(Recorded data)

(** C3, amended: the totals of a cell are those filed under its key, zero
    when there are none; the report labels a cell as eligible exactly when the
    scheme's threshold is positive and the historical total reaches it
    (amount against minimum amount for the amount rule, quantity against
    minimum quantity for the quantity rule); for a positive threshold this is
    the inclusive comparison the submission hook makes on matched-item
    sums. *)
Theorem C3_report_eligibility_needs_positive_threshold
    (s : SchemeDoc) (tm : gmap Report.totals_key (float * float))
    (ptype pname : string) (item : option string) :
  let row := Report.build_row s tm ptype pname item in
  let total_amount := Report.r_invoice_amount row in
  let total_qty := Report.r_invoice_qty row in
  let totals := default (0, 0) (tm !! (Some pname, item)) in
  (total_amount, total_qty)
  = (flt (or_zero (Some (fst totals))), flt (or_zero (Some (snd totals))))
  ∧ ((∃ rows, tm = Report.build_totals_map rows) → (total_amount, total_qty) = totals)
  ∧ (type_of_promo_validation s = Some "Based on Minimum Amount" →
     (Report.r_eligibility_status row = "Eligible"
      ↔ 0 < flt (or_zero (minimum_amount s))
        ∧ flt (or_zero (minimum_amount s)) ≤ total_amount)
     ∧ (0 < flt (or_zero (minimum_amount s)) →
        Report.r_eligibility_status row = "Eligible"
        ↔ Doctype.amount_qualifies s total_amount = true))
  ∧ (type_of_promo_validation s = Some "Based on Minimum Quantity" →
     (Report.r_eligibility_status row = "Eligible"
      ↔ 0 < flt (or_zero (minimum_quantity s))
        ∧ flt (or_zero (minimum_quantity s)) ≤ total_qty)
     ∧ (0 < flt (or_zero (minimum_quantity s)) →
        Report.r_eligibility_status row = "Eligible"
        ↔ Doctype.quantity_qualifies s total_qty = true)).
Proof.
  intros row total_amount total_qty totals.
  assert (Hread : (total_amount, total_qty)
                  = (flt (or_zero (Some (fst totals))), flt (or_zero (Some (snd totals))))).
  { reflexivity. }
  split; [exact Hread|]. split; [|split].
  - intros [rows ->]. rewrite Hread. apply build_totals_map_normal.
  - intros Htype. unfold row.
    rewrite eligibility_status_spec, (cell_eligible_amount _ _ _ Htype).
    split; [done|]. intros Hpos.
    unfold Doctype.amount_qualifies, F.le. tauto.
  - intros Htype. unfold row.
    rewrite eligibility_status_spec, (cell_eligible_quantity _ _ _ Htype).
    split; [done|]. intros Hpos.
    unfold Doctype.quantity_qualifies, F.le. tauto.
Qed.

Lemma C3_witness :
  let tm := Report.build_totals_map (Samples.sales_db
              {| Report.q_side := "Selling"; Report.q_from_date := None;
                 Report.q_to_date := None; Report.q_parties := []; Report.q_items := [] |}) in
  Report.r_eligibility_status
    (Report.build_row Samples.S1 tm "Customer" "C1" (Some "ITEM-A")) = "Eligible"
  ∧ Report.r_eligibility_status
      (Report.build_row Samples.S2 tm "Supplier" "SUP-1" None) ≠ "Eligible".
Proof.
  intros tm. split.
  - pose proof (C3_report_eligibility_needs_positive_threshold
                  Samples.S1 tm "Customer" "C1" (Some "ITEM-A")) as (_ & _ & Hamount & _).
    destruct (Hamount eq_refl) as [Hiff _].
    apply Hiff. split; by vm_compute.
  - pose proof (C3_report_eligibility_needs_positive_threshold
                  Samples.S2 tm "Supplier" "SUP-1" None) as (_ & _ & _ & Hquantity).
    destruct (Hquantity eq_refl) as [Hiff _].
    intros Hrow. apply Hiff in Hrow as [_ Hle].
    revert Hle. by vm_compute.
Defined.

(** ** Rows of the report *)

Lemma dom_foldl_totals
    (rows : list Report.TotalsRecord) (m : gmap Report.totals_key (float * float)) :
  dom (foldl (λ (m : gmap Report.totals_key (float * float)) r,
                <[(Report.or_none (Report.t_party_name r),
                   Report.or_none (Report.t_item_code r)) := Report.totals_entry r]> m)
         m rows)
  = dom m ∪ list_to_set
              ((λ r, (Report.or_none (Report.t_party_name r),
                      Report.or_none (Report.t_item_code r))) <$> rows).
Proof.
  revert m. induction rows as [|r rows IH]; intros m.
  - cbn [foldl fmap list_fmap]. by rewrite list_to_set_nil, (right_id_L ∅ (∪)).
  - cbn [foldl]. rewrite IH, dom_insert_L, fmap_cons, list_to_set_cons.
    by rewrite (comm_L (∪) _ (dom m)), (assoc_L (∪)).
Qed.

Lemma or_none_Some (o : option string) (p : string) :
  Report.or_none o = Some p ↔ o = Some p ∧ p ≠ "".
Proof.
  unfold Report.or_none. destruct o as [x|]; simpl.
  - destruct (truthy_str x) eqn:E.
    + apply truthy_str_spec in E. split; [intros [= ->]; done | by intros [? _]].
    + split; [done|]. intros [[= ->] Hne]. apply truthy_str_spec in Hne. congruence.
  - split; [done | by intros [? _]].
Qed.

Task description:
Exactly reproduce the entries in their entirety.

Answer space:
(** C3, amended: the totals of a cell are those filed under its key, zero
    when there are none; the report labels a cell as eligible exactly when the
    scheme's threshold is positive and the historical total reaches it
    (amount against minimum amount for the amount rule, quantity against
    minimum quantity for the quantity rule); for a positive threshold this is
    the inclusive comparison the submission hook makes on matched-item
    sums. *)
Theorem C3_report_eligibility_needs_positive_threshold
    (s : SchemeDoc) (tm : gmap Report.totals_key (float * float))
    (ptype pname : string) (item : option string) :
  let row := Report.build_row s tm ptype pname item in
  let total_amount := Report.r_invoice_amount row in
  let total_qty := Report.r_invoice_qty row in
  let totals := default (0, 0) (tm !! (Some pname, item)) in
  (total_amount, total_qty)
  = (flt (or_zero (Some (fst totals))), flt (or_zero (Some (snd totals))))
  ∧ ((∃ rows, tm = Report.build_totals_map rows) → (total_amount, total_qty) = totals)
  ∧ (type_of_promo_validation s = Some "Based on Minimum Amount" →
     (Report.r_eligibility_status row = "Eligible"
      ↔ 0 < flt (or_zero (minimum_amount s))
        ∧ flt (or_zero (minimum_amount s)) ≤ total_amount)
     ∧ (0 < flt (or_zero (minimum_amount s)) →
        Report.r_eligibility_status row = "Eligible"
        ↔ Doctype.amount_qualifies s total_amount = true))
  ∧ (type_of_promo_validation s = Some "Based on Minimum Quantity" →
     (Report.r_eligibility_status row = "Eligible"
      ↔ 0 < flt (or_zero (minimum_quantity s))
        ∧ flt (or_zero (minimum_quantity s)) ≤ total_qty)
     ∧ (0 < flt (or_zero (minimum_quantity s)) →
        Report.r_eligibility_status row = "Eligible"
        ↔ Doctype.quantity_qualifies s total_qty = true)).
Proof.
  intros row total_amount total_qty totals.
  assert (Hread : (total_amount, total_qty)
                  = (flt (or_zero (Some (fst totals))), flt (or_zero (Some (snd totals))))).
  { reflexivity. }
  split; [exact Hread|]. split; [|split].
  - intros [rows ->]. rewrite Hread. apply build_totals_map_normal.
  - intros Htype. unfold row.
    rewrite eligibility_status_spec, (cell_eligible_amount _ _ _ Htype).
    split; [done|]. intros Hpos.
    unfold Doctype.amount_qualifies, F.le. tauto.
  - intros Htype. unfold row.
    rewrite eligibility_status_spec, (cell_eligible_quantity _ _ _ Htype).
    split; [done|]. intros Hpos.
    unfold Doctype.quantity_qualifies, F.le. tauto.
Qed.

Lemma C3_witness :
  let tm := Report.build_totals_map (Samples.sales_db
              {| Report.q_side := "Selling"; Report.q_from_date := None;
                 Report.q_to_date := None; Report.q_parties := []; Report.q_items := [] |}) in
  Report.r_eligibility_status
    (Report.build_row Samples.S1 tm "Customer" "C1" (Some "ITEM-A")) = "Eligible"
  ∧ Report.r_eligibility_status
      (Report.build_row Samples.S2 tm "Supplier" "SUP-1" None) ≠ "Eligible".
Proof.
  intros tm. split.
  - pose proof (C3_report_eligibility_needs_positive_threshold
                  Samples.S1 tm "Customer" "C1" (Some "ITEM-A")) as (_ & _ & Hamount & _).
    destruct (Hamount eq_refl) as [Hiff _].
    apply Hiff. split; by vm_compute.
  - pose proof (C3_report_eligibility_needs_positive_threshold
                  Samples.S2 tm "Supplier" "SUP-1" None) as (_ & _ & _ & Hquantity).
    destruct (Hquantity eq_refl) as [Hiff _].
    intros Hrow. apply Hiff in Hrow as [_ Hle].
    revert Hle. by vm_compute.
Defined.

(** ** Rows of the report *)

Lemma dom_foldl_totals
    (rows : list Report.TotalsRecord) (m : gmap Report.totals_key (float * float)) :
  dom (foldl (λ (m : gmap Report.totals_key (float * float)) r,
                <[(Report.or_none (Report.t_party_name r),
                   Report.or_none (Report.t_item_code r)) := Report.totals_entry r]> m)
         m rows)
  = dom m ∪ list_to_set
              ((λ r, (Report.or_none (Report.t_party_name r),
                      Report.or_none (Report.t_item_code r))) <$> rows).
Proof.
  revert m. induction rows as [|r rows IH]; intros m.
  - cbn [foldl fmap list_fmap]. by rewrite list_to_set_nil, (right_id_L ∅ (∪)).
  - cbn [foldl]. rewrite IH, dom_insert_L, fmap_cons, list_to_set_cons.
    by rewrite (comm_L (∪) _ (dom m)), (assoc_L (∪)).
Qed.

Lemma or_none_Some (o : option string) (p : string) :
  Report.or_none o = Some p ↔ o = Some p ∧ p ≠ "".
Proof.
  unfold Report.or_none. destruct o as [x|]; simpl.
  - destruct (truthy_str x) eqn:E.
    + apply truthy_str_spec in E. split; [intros [= ->]; done | by intros [? _]].
    + split; [done|]. intros [[= ->] Hne]. apply truthy_str_spec in Hne. congruence.
  - split; [done | by intros [? _]].
Qed.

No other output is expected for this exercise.